Recorded on March 6, 2018 at G-Unit Studios in Rhode Island!

Episode Audio

Coming soon!

Hosts

  • Doug White
    Cybersecurity professor, President of Secure Technology, and Security Weekly network host.
  • Topic: ...and now the NAS...

    - What is NAS anyway and why do you need to know about it? -- NAS Is basically localized cloud (the cloud before the cloud) so maybe ground fog, storage.

    - Why do you we need it? NAS is a way to backup and or share files on your local network if you need a larger type of storage (or not so large).

    - Remember backups are not safe from ransomware jumping across shared folders and files.

    - What is a network share? -- In Windows systems this is folder/drive/whatever that is advertised to all people on the layer 2 segment of the network. In Linux, this is a bit more complicated as you have to create mount point and then use some sort of share tool (like CIFS) or something that will actually advertise the files.

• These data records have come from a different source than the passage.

(** ** Outside the conditions *)

Definition ex_packets (env : out_env) (mtu frag_point : Z) (ats : nat -> attempt) (l : list user_op) : option out_state :=
  s ← run_ops env l (out_start 2 100); r ← ex_fill env mtu frag_point ats s; Some r.2.

(** The message is marked as begun before the chunk is allocated.  When that fails, the
    next attempt makes a first fragment that is not flagged as one. *)
Definition no_chunk_memory : nat -> attempt := fun _ => Attempt [] false (fun _ => true) true true [].

Lemma failed_allocation_loses_first_flag :
  (s ← ex_packets ex_oenv 100 20 no_chunk_memory [ex_say 0 (repeat 1 50) 100000 false; UDone 0 0];
   r ← ex_fill ex_oenv 200 20 ex_quiet s; Some (map ex_show (os_log s), map ex_show (os_log r.2)))
  = Some ([], [(100, 0, 0, 0, 36); (101, 0, 0, 0, 36); (102, 0, 0, 1, 26)]).
Proof. by vm_compute. Qed.

(** A message that is complete is cut at the fragmentation point only.  When that is more
    than the space left, the difference wraps around, and all the rest follows into the
    packet: here 300 bytes in chunks for an MTU of 100. *)
Lemma full_packet_overfilled :
  (s ← ex_packets ex_oenv 100 80 ex_quiet [ex_say 0 (repeat 1 300) 100000 false; UDone 0 0]; Some (map ex_show (os_log s)))
  = Some [(100, 0, 0, 2, 96); (101, 0, 0, 0, 96); (102, 0, 0, 0, 96); (103, 0, 0, 1, 76)].
Proof. by vm_compute. Qed.

(** With explicit end of records the space left, then close to [2^32], is also what a
    fragment may have, and the 16 bits of a chunk's length wrap around. *)
Definition ex_say_part (sid : nat) (bytes : list Z) : user_op := ex_say sid bytes 100000 true.

Lemma long_chunk_length_wraps :
  (s ← ex_packets (ex_sender SCTP_SS_DEFAULT true 0) 100 80 ex_quiet
         [UBegin true (fun _ => true) (SendInfo 0 SCTP_EOR 0 7 0 None) (repeat 1 80) None 100000 true; UDone 0 0;
          ex_say_part 1 (repeat 2 (Z.to_nat 70000))]; Some (map ex_show (os_log s)))
  = Some [(100, 0, 0, 3, 96); (101, 1, 0, 2, 70016 - 65536)].
Proof. by vm_compute. Qed.

(** The priority scheduler does not look at [locked_on_sending]: the fragments of the
    message on stream 0 come between those of the message on stream 1. *)
Lemma priority_interleaves :
  (let env := ex_sender SCTP_SS_PRIORITY false 0 in
   s ← ex_packets env 68 20 ex_quiet [ex_say 1 (repeat 1 80) 74 false];
   s ← run_ops env [UMore (fun _ => true) 0 (SendInfo 1 0 0 7 0 None) (repeat 1 6) false false; UDone 0 1;
                    ex_say 0 (repeat 2 30) 100000 false; UDone 1 0] s;
   r ← ex_fill env 200 20 ex_quiet s; Some (locked_on_sending (os_sched s), map ex_show (os_log r.2)))
  = Some (Some 1%nat, [(100, 1, 0, 2, 36); (101, 0, 0, 2, 36); (102, 1, 0, 0, 36); (103, 0, 0, 1, 26); (104, 1, 0, 0, 36);
                       (105, 1, 0, 1, 36)]).
Proof. by vm_compute. Qed.

(** The milliseconds of a lifetime are multiplied in 32 bits: of 4294.968 seconds 4294.000704
    are left. *)
Lemma lifetime_wraps :
  sp_ts (sctp_set_prsctp_policy (Timeval 0 0)
    (Queued [] None (Timeval 0 0) 0 4294968 0 0 SCTP_PR_SCTP_TTL 0 0 false false false false)) = Timeval 4294 704.
Proof. by vm_compute. Qed.

(** A thread that continues a message looks for the last message of the queue, and keeps the
    pointer; one that another thread has completed meanwhile may have been sent and freed. *)
Lemma continued_message_freed :
  (s ← run_ops ex_oenv [ex_say 0 (repeat 1 80) 74 false; UMore (fun _ => true) 0 (SendInfo 0 0 0 7 0 None) (repeat 1 6) false false;
                        UDone 0 0] (out_start 2 100);
   r ← ex_fill ex_oenv 200 100 ex_quiet s;
   Some (map ex_show (os_log r.2), perform ex_oenv (UMore (fun _ => true) 0 (SendInfo 0 0 0 7 0 None) [1] false false) r.2))
  = Some ([(100, 0, 0, 3, 96)], None).
Proof. by vm_compute. Qed.
Definition sctp_cwnd_update_after_sack_common (sys : sysctl) (asoc : sctp_association)
  (accum_moved will_exit : Z) (use_rtcc : bool) : option sctp_association :=
  t ← sack_prepare asoc;
  l ← sack_loop sys asoc accum_moved will_exit use_rtcc t (nets asoc);
  Some (asoc <| nets := l |>).

Definition sctp_cwnd_update_after_sack (sys : sysctl) (asoc : sctp_association)
  (accum_moved will_exit : Z) : option sctp_association :=
  sctp_cwnd_update_after_sack_common sys asoc accum_moved will_exit false.

Definition sctp_cwnd_update_rtcc_after_sack (sys : sysctl) (asoc : sctp_association)
  (accum_moved will_exit : Z) : option sctp_association :=
  sctp_cwnd_update_after_sack_common sys asoc accum_moved will_exit true.

(** ** Leaving the potentially-failed state, timeouts *)

Definition sctp_cwnd_update_exit_pf_common (net : sctp_nets) : sctp_nets :=
  net <| cwnd := mtu net |>.

(** The sum of windows per round-trip time of this function. *)
Definition to_ucwnd_sbw (l : list sctp_nets) : Z :=
  let t := u64 (sum_nets (fun net => let srtt := u32 (lastsa net) in
                                     if srtt >? 0 then cwnd net / srtt else 0) l) in
  if t <? 1 then 1 else t.
Lemma packet_dropped_safe net bw onq :
  net_ok cap net -> in_u32 bw -> in_u32 onq ->
  (bandwidth_available net bw < Z.max onq (flight_size net) ->
   mtu net <= Z.max onq (flight_size net)) ->
  safe_common cap net
    ('(_, net') ← sctp_cwnd_update_after_packet_dropped asoc net bw onq; Some net').
Proof using Hlim.
  intros Hn Hb Hq Hm. unfold sctp_cwnd_update_after_packet_dropped.
  set (q := if (onq <? _) then _ else _).
  assert (Eq : q = Z.max onq (flight_size net)) by (subst q; zbool; lia). clearbody q.
  rewrite <- Eq in Hm.
  assert (Hav : in_u32 (bandwidth_available net bw)).
  { unfold bandwidth_available. zbool; [done|apply u32_range]. }
  set (o := if bandwidth_available net bw <? q then _ else _).
  assert (Ho : exists c s p, in_u32 c /\ in_u32 s /\ in_u32 p /\
    o = Some (net <| partial_bytes_acked := p |> <| cwnd := c |> <| ssthresh := s |>)).
  { subst o. destruct (Z.ltb_spec (bandwidth_available net bw) q).
    - destruct (drop_overload_some net q (bandwidth_available net bw)) as (c & s & ? & ? & ->);
        [apply Hn|path_facts; unfold in_u32 in *; lia|]. by exists c, s, 0.
    - eexists (u32 _), (ssthresh net), (partial_bytes_acked net).
      split_and!; [apply u32_range|apply Hn..|reflexivity]. }
  destruct Ho as (c & s & p & Hc & Hs & Hp & ->). cbn [mbind option_bind].
  apply safe_enforce; simpl; try done; try (zbool; simpl; zbool; first [done|by split_and!]).
  - apply Hn.
  - zbool; simpl; zbool; apply Hn.
  - destruct (Z.ltb_spec (bandwidth_available net bw) c); simpl; cong_lia.
  - destruct (Z.ltb_spec (bandwidth_available net bw) c); simpl; cong_lia.
Qed.
(** What creating a socket does, whatever the stack answers: [s] is the stack's
    socket, [rest] the option calls that were made. *)
Definition created (h : nat) (port : Z) (w w' : world) (r s : Z) (rest : list (api_call * Z)) : Prop :=
  (exists r0, log w' = log w ++ (usrsctp_register_address h, r0) :: (usrsctp_socket h, s) :: rest
              /\ s = answer (log w ++ [(usrsctp_register_address h, r0)]) (usrsctp_socket h))
  /\ Forall (configures s) rest
  /\ ((r = Z.of_nat h /\ s <> 0 /\ heap w' = <[h := Socket s port]> (heap w)
       /\ usrsctp_register_address h :: usrsctp_socket h :: map fst rest = setup_calls h s)
      \/ (r = 0 /\ heap w' = heap w)).

(** Running a call. *)
Lemma run_call {B} c (k : Z -> M B) w :
  bind (call answer c) k w = k (answer (log w) c) (World (heap w) (log w ++ [(c, answer (log w) c)])).
Proof. reflexivity. Qed.

Lemma run_abandon h (w : world) s l : heap w !! h = None ->
  abandon_socket h (World (<[h := s]> (heap w)) l) = Some (0, World (heap w) l).
Proof.
  intros Hh. unfold abandon_socket, bind, free. cbn [heap log]. rewrite lookup_insert_eq.
  by rewrite delete_insert_id.
Qed.

Lemma configured_fail h port (w : world) r0 s rest : Forall (configures s) rest ->
  s = answer (log w ++ [(usrsctp_register_address h, r0)]) (usrsctp_socket h) ->
  created h port w (World (heap w)
    (log w ++ (usrsctp_register_address h, r0) :: (usrsctp_socket h, s) :: rest)) 0 s rest.
Proof. intros Hf Hs. split_and!; [by exists r0 | done | by right]. Qed.

Lemma run_malloc {B} h g (k : option nat -> M B) w :
  bind (malloc_socket (Some h) g) k w = k (Some h) (World (<[h := g]> (heap w)) (log w)).
Proof. reflexivity. Qed.

(** Run the next call and forget where its answer comes from. *)
Ltac run_next r :=
  rewrite run_call; cbn [heap log]; rewrite <- ?app_assoc; cbn [app];
  match goal with |- context [answer ?l ?c] =>
    let Hans := fresh "Hans" in remember (answer l c) as r eqn:Hans in |- * end.

(** A failed step. *)
Ltac run_failed Hh :=
  rewrite (run_abandon _ _ _ _ Hh);
  eexists _, _, _, _; split; [reflexivity|]; apply configured_fail; [by repeat constructor | done].

Lemma jni_socket_spec h g port w : heap w !! h = None ->
  exists r w' s rest, jni_socket answer (Some h) g port w = Some (r, w') /\ created h port w w' r s rest.
Proof.
  intros Hh. unfold jni_socket. rewrite run_malloc. cbv beta iota.
  run_next r0. run_next s. destruct (Z.eqb_spec s 0) as [Hs|Hs]; [run_failed Hh|].
  run_next r1. destruct (r1 <? 0); [run_failed Hh|].
  run_next r2. destruct (negb (r2 =? 0)); [run_failed Hh|].
  run_next r3. run_next r4. run_next r5. destruct (negb (r5 =? 0)); [run_failed Hh|].
  run_next r6. destruct (negb (r6 =? 0)); [run_failed Hh|].
  match goal with |- context [bind (subscribe answer s SCTP_EVENT_TYPES) ?k ?w] =>
    destruct (subscribe_spec s SCTP_EVENT_TYPES w) as (ok & new & E & Hf & Hm) end.
  unfold bind at 1. rewrite E. cbn [heap log]. rewrite <- app_assoc. cbn [app].
  destruct ok; cbn [negb].
  - unfold bind, store, ret. cbn [heap log]. rewrite lookup_insert_eq, insert_insert_eq.
    eexists _, _, s, _. split; [reflexivity|]. split; [by eexists; split|]. split; [by repeat constructor|].
    left. split_and!; [done | done | done |]. unfold setup_calls. cbn [map fst app].
    by rewrite Hm.
  - rewrite (run_abandon _ _ _ _ Hh). eexists _, _, _, _. split; [reflexivity|].
    apply configured_fail; [by repeat constructor | done].
Qed.

End Binding.

(** Creating a socket always returns, a handle or [0].  With a handle, the
    object behind it refers to a new stack socket and the local port, and the
    stack was asked, in this order, to register the handle as an address, to
    create the socket, to make it non-blocking, to delete the association on
    close, for the buffer sizes, stream resets and no Nagle delay, and for every
    notification type of the list; with [0] no object is left allocated. *)
Theorem jni_socket_configured answer h g port w :
  heap w !! h = None -> h <> 0%nat ->
  exists r w' calls, jni_socket answer (Some h) g port w = Some (r, w')
    /\ log w' = log w ++ calls
    /\ if r =? 0 then heap w' = heap w
       else r = Z.of_nat h
            /\ exists s, s <> 0 /\ heap w' = <[h := Socket s port]> (heap w)
               /\ map fst calls = setup_calls h s /\ s ∈ opened (log w').
Proof.
  intros Hh H0. destruct (jni_socket_spec answer h g port w Hh) as (r & w' & s & rest & E & (r0 & El & _) & Hf & Hr).
  exists r, w', ((usrsctp_register_address h, r0) :: (usrsctp_socket h, s) :: rest).
  split; [done|]. split; [done|]. destruct Hr as [(-> & Hs & Hheap & Hc) | (-> & Hheap)]; [|done].
  rewrite (proj2 (Z.eqb_neq _ _)) by lia. split; [done|]. exists s. split_and!; [done | done | exact Hc |].
  rewrite El, opened_created, (proj2 (Z.eqb_neq s 0)) by done. constructor.
Qed.

(** A stack that answers every option with success. *)
Definition kind_answer (l : list (api_call * Z)) (c : api_call) : Z :=
  match c with usrsctp_socket _ => 77 | usrsctp_accept _ => 78 | _ => 0 end.

Lemma jni_socket_configured_witness :
  exists r w' calls, jni_socket kind_answer (Some 4096%nat) (Socket 0 0) 5000 (World ∅ []) = Some (r, w')
    /\ log w' = [] ++ calls
    /\ if r =? 0 then heap w' = ∅
       else r = Z.of_nat 4096
            /\ exists s, s <> 0 /\ heap w' = <[4096%nat := Socket s 5000]> ∅
               /\ map fst calls = setup_calls 4096 s /\ s ∈ opened (log w').
Proof.
  apply (jni_socket_configured kind_answer 4096 (Socket 0 0) 5000 (World ∅ [])); [reflexivity | lia].
Defined.

(** When creating a socket fails after the stack has created it, the stack
    socket stays open and the freed object stays registered as an address:
    nothing refers to either any more, so neither can ever be released. *)
Theorem jni_socket_failure_leaks answer h g port w w' :
  heap w !! h = None -> jni_socket answer (Some h) g port w = Some (0, w') -> h <> 0%nat ->
  heap w' = heap w /\ registered (log w') h
  /\ forall s r0 rest, s <> 0 ->
       log w' = log w ++ (usrsctp_register_address h, r0) :: (usrsctp_socket h, s) :: rest ->
       s ∈ opened (log w').
Proof.
  intros Hh E H0. destruct (jni_socket_spec answer h g port w Hh) as (r & w1 & s & rest & E1 & (r0 & El & _) & Hf & Hr).
  rewrite E in E1. injection E1 as <- <-.
  destruct Hr as [(Hr & _) | (_ & Hheap)]; [lia|]. split; [done|]. split.
  - exists r0. rewrite El. apply elem_of_app. right. constructor.
  - intros s' r0' rest' Hs' El'. rewrite El in El'. apply app_inv_head in El'. injection El' as <- <- <-.
    rewrite El, opened_created, (proj2 (Z.eqb_neq s 0)) by done. constructor.
Qed.
Lemma file_order_irrelevant_witness :
  let w := world_of "org/model" (Returns (mkInfo (Some files_10_20_None))) in
  let w' := world_of "org/model" (Returns (mkInfo (Some (reverse files_10_20_None)))) in
  files_10_20_None ≡ₚ reverse files_10_20_None ∧
  stdout (run w) = stdout (run w').
Proof.
  intros w w'.
  assert (files_10_20_None ≡ₚ reverse files_10_20_None) as Hperm.
  { symmetry. apply reverse_Permutation. }
  split; [exact Hperm|].
  apply (file_order_irrelevant w w' "org/model" files_10_20_None
           (reverse files_10_20_None)); [reflexivity..|exact Hperm].
Defined.

(** X5: the total of a listing that is the concatenation of two listings
    is the sum of their totals, and the entries whose size is [None] or
    0 add nothing: the listing without them has the same total. *)
Theorem total_size_additive fs gs :
  total_size (fs ++ gs) = total_size fs + total_size gs ∧
  total_size (filter (λ f, size f ≠ None ∧ size f ≠ Some 0) fs) = total_size fs.
Proof.
  split; [apply total_size_app|].
  induction fs as [|f fs IH]; [done|].
  rewrite filter_cons. case_decide as Hf.
  - by rewrite !total_size_cons, IH.
  - rewrite total_size_cons, IH, size_or_0_default.
    destruct (size f) as [n|] eqn:Hsize; simpl; [|lia].
    destruct (decide (n = 0)) as [->|Hn]; [lia|].
    exfalso. apply Hf. split; congruence.
Qed.

(** ** From the status back to its cause *)


(** ** Reading the total back *)

(** The decimal text of an int determines the int. *)
Lemma str_int_inj a b : str_int a = str_int b → a = b.
Proof.
  intros Hab.
  assert (∀ z, NilZero.int_of_string (str_int z) = Some (Z.to_int z)) as Hparse.
  { intros z. apply NilZero.isi; destruct z; try discriminate;
      intros [= H]; by apply DecimalPos.Unsigned.to_uint_nonnil in H. }
  assert (Z.to_int a = Z.to_int b) as Hint.
  { pose proof (Hparse a) as Ha. rewrite Hab, Hparse in Ha. congruence. }
  by rewrite <- (DecimalZ.of_to a), <- (DecimalZ.of_to b), Hint.
Qed.

(** A text without a newline is recovered from its line. *)
Lemma line_inj s s' :
  newline_free s = true → newline_free s' = true → line s = line s' → s = s'.
Proof.
  revert s'. induction s as [|c s IH]; intros [|c' s'] Hs Hs' Heq; [done| | |].
  - injection Heq as <- _. discriminate Hs'.
  - injection Heq as -> _. discriminate Hs.
  - injection Heq as -> Heq. f_equal.
    simpl in Hs, Hs'. apply andb_prop in Hs as [_ Hs], Hs' as [_ Hs'].
    by apply IH.
Qed.

(** X8: the text on standard output determines the total: two successful
    runs that print the same text summed to the same number. *)
Theorem printed_text_determines_total w w' MODEL_PATH MODEL_PATH' fs gs :
  environ w !! "MODEL_PATH" = Some MODEL_PATH →
  environ w' !! "MODEL_PATH" = Some MODEL_PATH' →
  hub w 0 MODEL_PATH true = Returns (mkInfo (Some fs)) →
  hub w' 0 MODEL_PATH' true = Returns (mkInfo (Some gs)) →
  stdout (run w) = stdout (run w') →
  total_size fs = total_size gs.
Proof.
  intros Henv Henv' Hhub Hhub'. unfold run, main.
  rewrite (script_returns _ _ _ Henv _ Hhub), (script_returns _ _ _ Henv' _ Hhub').
  unfold stdout. cbn [trace]. rewrite !written_one_write. simpl.
  intros Hout. apply str_int_inj.
  by apply line_inj; [apply newline_free_str_int..|].
Qed.

Lemma printed_text_determines_total_witness :
  let fs := [mkSibling "a.bin" (Some 30)] in
  let w := world_of "org/model" (Returns (mkInfo (Some files_10_20_None))) in
  let w' := world_of "org/other" (Returns (mkInfo (Some fs))) in
  stdout (run w) = stdout (run w') ∧
  total_size files_10_20_None = total_size fs.
Proof.
  intros fs w w'. split; [reflexivity|].
  apply (printed_text_determines_total w w' "org/model" "org/other");
    reflexivity.
Defined.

    - Linux can easily access windows shares but to use linux you have to work a little bit to get that going. Samba is the sort of gold standard for doing this on hybrid networks

    - Remember, for home use, most Linux is free and Samba is free as well whereas you will have to buy a license for Windows to use it for a file server.

    - In all cases, remember, that your file shares can be seen by anyone who can access the network (even by wifi). So, if your neighbor can access your wifi, they can access your file shares

    - You can set permissions on the file shares just like anything else and you should.

    • Example: You have your dissertation in a folder called dissThis and share it across your house. Someone overwrites it with a file with the same name. Ouch. You did make a backup right?
    There are other approaches in linux and certainly all sorts of management tools.

    - Building a NAS for home use (or office)

    • First, you need to assess who will use the share and what OS will be in use.
    • Many other factors like Active Directory/LDAP and so forth may come into play if you are using complex networks. AD can manage file shares.
    • Then you should decide on several key things:
    1. Roll your own (cheap) or buy something
    2. What OS will run the NAS?
    3. How much storage will I need?
    4. How will that storage be used?
    5. How will I control access to that storage share?

    Roll your own

    FreeNAS is a linux distro that has built in management tools for NAS written in PHP. It has CIFS built into it to share with Windows and even supports Software RAID.

    //Quick Interlude about Hardware vs software raid.


    So, you could take any old box you have and throw some disks in it and run FreeNAS

    Issues: Remember, RAID takes processing power and software RAID is using the CPU instead of hardware Old disks die screaming! (sounds like a Mnemonic but is just the truth)

    This is a certainly a good way to learn and cheap. If you just want to practice buy some old machines on ebay and take the drives (fun in and of itself) and set this up.

    I personally prefer hardware RAID but that gets pricey (note about spindown).

    OS

    I like Linux a lot and it's very versatile in this case. You can do this manually but using things like FREENAS makes it a lot easier to get started.

    - How much storage?

    • Beats me. A LOT is always better but it gets pricey. Remember RAID eats up disk space (see www.raid-calculator.com). 4 8TB drives on RAID six will get you about 16TB. RAID 5 gets you the same with only 3 drives.

    - How will it be used?

    • Is everyone storing movies and pix? Music? Backups? If you are backing up 3 laptops that each have 1TB drives in them. Well, you need more than 3TB of disk space right there. If you want to store more than one copy (you should) then well...more.

    - Access Control

    • Use permissions, logins, and file permissions or you will be sorry!
    • Finally, who will back up the backups?
    1. Def RAID and maybe RAID 6 for old drives.
    2. If you are just using it for backups, well, so long as you still make out of band backups (you could disconnect the NAS) you should be ok.
    3. Danger is you start using the file share for all sorts of things and suddenly you need a backup of your 32 TB backup.


    You can use sites like pc-pitstop.com (NOT PCPITSTOP) for some hardware pr0n fun and spec out giant storage arrays.